▶ **TASK REQUIREMENTS**
Restrict the output to the lines below starting at the one that contains "let alpha := ledoit_wolf_alpha" and ending at the one that contains "let trace_S2 := trace (matmul N S S) in", and restate them word for word, both ends included.

━━━━━ SUPPLIED DATA

Definition ledoit_wolf_alpha returns (N : nat) : F :=
  let T := length returns in
  let S := la_cov returns in
  let mu := trace S ⊘ of_n N in
  let means := np_mean <$> transpose N returns in
  let X := (λ row, vsub row means) <$> returns in
  let phi_hat := foldl (λ phi x,
      phi ⊕ sum_of_squares (square N (λ i j, at_ x i ⊗ at_ x j ⊖ entry S i j))) n0 X in
  let phi_hat := phi_hat ⊘ nof_Z (Z.of_nat T * Z.of_nat T) in
  let delta_hat := sum_of_squares (square N (λ i j, entry S i j ⊖ mu ⊗ (if i =? j then n1 else n0))) in
  intensity (if delta_hat >.? floor12 then phi_hat ⊘ delta_hat else n0).

Definition ledoit_wolf_shrinkage returns (N : nat) : matrix F * F :=
  if (length returns <? 3) || (N <? 2) then (eye N, n0)
  else
    let S := la_cov returns in
    let alpha := ledoit_wolf_alpha returns N in
    (to_correlation N (shrunk N S alpha (trace S ⊘ of_n N)), nround alpha 4).

Definition oas_alpha (T N : nat) S : F :=
  let trace_S := trace S in
  let trace_S2 := trace (matmul N S S) in
  let two_N := nof_Z 2 ⊘ of_n N in
  let rho_numerator := (n1 ⊖ two_N) ⊗ trace_S2 ⊕ trace_S ⊗ trace_S in
  let rho_denominator := (of_n (T + 1) ⊖ two_N) ⊗ (trace_S2 ⊖ trace_S ⊗ trace_S ⊘ of_n N) in
  intensity (if rho_denominator >.? floor12 then rho_numerator ⊘ rho_denominator else n0).

Definition oas_shrinkage returns (N : nat) : matrix F * F :=
  let T := length returns in
  if (T <? 3) || (N <? 2) then (eye N, n0)
  else
    let S := la_cov returns in
    let alpha := oas_alpha T N S in
    (to_correlation N (shrunk N S alpha (trace S ⊘ of_n N)), nround alpha 4).

(** ** Principal components *)

Record PCAResult := mkPCA {
  pca_correlation : matrix F; pca_covariance_matrix : matrix F; pca_n_components : nat;
  pca_explained_ratio : list F; pca_cumulative : list F; pca_loadings : matrix F
}.

(** [np.cumsum], from what came before. *)
Fixpoint cumsum (acc : F) (xs : list F) : list F :=
  match xs with [] => [] | x :: xs => (acc ⊕ x) :: cumsum (acc ⊕ x) xs end.
Definition np_cumsum (xs : list F) : list F := match xs with [] => [] | x :: xs => x :: cumsum x xs end.

(** [np.searchsorted] on the sorted cumulative ratios: how many are below. *)
Definition auto_components (T N : nat) (explained_ratio : list F) : nat :=
  let below := length (filter (λ c, (c <.? nof_ratio 80 100) = true) (np_cumsum explained_ratio)) in
  max (min (below + 1) (min (N / 2) (min (T / 2) 20))) 1.

Definition rounded (d : Z) (m : matrix F) : matrix F := mat_map (λ x, nround x d) m.

Definition pca_covariance returns (N : nat) (n_components : option nat) : PCAResult :=
  let T := length returns in
  if (T <? 3) || (N <? 2) then mkPCA (eye N) [] 0 [] [] []
  else
    let columns := transpose N returns in
    let mn := np_mean <$> columns in
    let sd := (λ c, let s := np_std 1 c in if s <.? nof_ratio 1 1000000000 then n1 else s) <$> columns in
    let Z := (λ row, zip_with ndiv (vsub row mn) sd) <$> returns in
    let '(S_vals, Vt) := la_svd Z in
    let eigenvalues := (λ s, s ⊗ s ⊘ of_n (T - 1)) <$> S_vals in
    let explained_ratio := vdiv eigenvalues (nmax (np_sum eigenvalues) floor12) in
    let k := match n_components with Some k => k | None => auto_components T N explained_ratio end in
    let loadings := transpose N (zip_with (λ v e, (λ x, x ⊗ m_sqrt e) <$> v) (take k Vt) (take k eigenvalues)) in
    let F_cov := square N (λ i j, np_dot (default [] (loadings !! i)) (default [] (loadings !! j))) in
    let S_sample := la_cov Z in
    let S_pca := square N (λ i j,
        entry F_cov i j
        ⊕ (if i =? j then np_maximum (entry S_sample i i ⊖ entry F_cov i i) (nof_ratio 1 1000000) else n0)) in
    let ratio := take k explained_ratio in
    mkPCA (rounded 4 (to_correlation N S_pca)) (rounded 6 S_pca) k ((λ x, nround x 4) <$> ratio)
      ((λ x, nround x 4) <$> np_cumsum ratio) (rounded 4 (transpose k loadings)).

(** ** Diagnostics *)

(** The warning: [Some true] not positive definite, [Some false]
    ill-conditioned. *)
Record Diagnostics := mkDiagnostics {
  dg_n_assets : nat; dg_is_positive_definite : bool; dg_min_eigenvalue : F; dg_max_eigenvalue : F; dg_condition_number : F;
  dg_avg_abs_correlation : F; dg_effective_bets : F; dg_warning : option bool
}.

Definition off_diagonal (corr : matrix F) : list F :=
  concat (imap (λ i row, omap id (imap (λ j x, if i =? j then None else Some x) row)) corr).

Definition correlation_diagnostics (corr : matrix F) : Diagnostics :=
  let eigenvalues := la_eigvalsh corr in
  let min_eig := vmin eigenvalues in
  let max_eig := vmax eigenvalues in
  let is_pd := min_eig >.? nof_ratio 1 100000000 in
  let cond_number := if is_pd then max_eig ⊘ min_eig else max_eig ⊘ nmax (nabs min_eig) floor12 in
  let avg_abs_corr := np_mean (nabs <$> off_diagonal corr) in
  let evs := (λ e, np_maximum e n0) <$> eigenvalues in
  let eff_bets := np_sum evs ⊗ np_sum evs ⊘ nmax (np_sum ((λ e, e ⊗ e) <$> evs)) floor12 in
  mkDiagnostics (length corr) is_pd (nround min_eig 6) (nround max_eig 4) (nround cond_number 2) (nround avg_abs_corr 4)
    (nround eff_bets 2)
    (if negb is_pd then Some true else if cond_number >.? nof_Z 1000 then Some false else None).

Definition recommend_estimator (T N : nat) (pearson_is_pd : bool) : CorrMethod :=
  let ratio := of_n T ⊘ of_n N in
  if ratio <.? nof_Z 3 then OAS
  else if ratio <.? nof_Z 10 then LEDOIT_WOLF
  else if negb pearson_is_pd then LEDOIT_WOLF
  else EWMA.

Record CorrelationReport := mkCorrelationReport {
  cr_correlations : list (CorrMethod * matrix F); cr_ledoit_wolf_intensity : F; cr_oas_intensity : F; cr_pca : PCAResult;
  cr_diagnostics : list (CorrMethod * Diagnostics); cr_recommended : CorrMethod; cr_recommended_is_pd : bool
}.

Definition run_correlation_engine returns (N : nat) (ewma_halflife : F) (pca_components : option nat) : CorrelationReport :=
  let T := length returns in
  let '(lw, lw_alpha) := ledoit_wolf_shrinkage returns N in
  let '(oas, oas_alpha) := oas_shrinkage returns N in
  let pca := pca_covariance returns N pca_components in
  let estimates :=
    [(PEARSON, pearson_correlation returns N); (SPEARMAN, spearman_correlation returns N);
     (EWMA, ewma_correlation returns N ewma_halflife); (LEDOIT_WOLF, lw); (OAS, oas); (PCA, pca_correlation pca)] in
  let diag := (λ mc, (mc.1, correlation_diagnostics mc.2)) <$> estimates in
  let is_pd m := existsb (λ md, bool_decide (md.1 = m) && dg_is_positive_definite md.2) diag in
  let recommended := recommend_estimator T N (is_pd PEARSON) in
  mkCorrelationReport
    ((λ mc, (mc.1, if bool_decide (mc.1 = PCA) then mc.2 else rounded 4 mc.2)) <$> estimates)
    lw_alpha oas_alpha pca diag recommended (is_pd recommended).

(** ** The covariance an optimisation asks for *)

Definition corr_to_cov (corr returns : matrix F) (N : nat) : matrix F :=
  let std := np_std 1 <$> transpose N returns in
  square N (λ i j, entry corr i j ⊗ (at_ std i ⊗ at_ std j)).

Definition optimisation_covariance (corr_method : string) returns (N : nat) : matrix F :=
  if (corr_method =? "oas")%string then corr_to_cov (oas_shrinkage returns N).1 returns N
  else if (corr_method =? "pearson")%string then la_cov returns
  else if (corr_method =? "ewma")%string then corr_to_cov (ewma_correlation returns N (nof_Z 60)) returns N
  else corr_to_cov (ledoit_wolf_shrinkage returns N).1 returns N.
End correlation.

#[local] Close Scope nat_scope.
(** * Theorems

    The correlation estimates are correlation matrices, and shrinkage is an
    interpolation that keeps the total variance. *)

#[local] Open Scope Q_scope.

Definition symmetric (N : nat) (m : matrix Q) : Prop :=
  ∀ i j, (i < N)%nat → (j < N)%nat → entry m i j == entry m j i.

(** [N] rows and columns, ones on the diagonal, symmetric, within [-1, 1]. *)
Definition correlation_matrix (N : nat) (m : matrix Q) : Prop :=
  shaped N m ∧ symmetric N m ∧
  ∀ i j, (i < N)%nat → (j < N)%nat → (-1) <= entry m i j ∧ entry m i j <= 1 ∧ entry m i i == 1.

━━━━━━━━━━

▶ **RESPONSE**
    let alpha := ledoit_wolf_alpha returns N in
    (to_correlation N (shrunk N S alpha (trace S ⊘ of_n N)), nround alpha 4).

Definition oas_alpha (T N : nat) S : F :=
  let trace_S := trace S in
  let trace_S2 := trace (matmul N S S) in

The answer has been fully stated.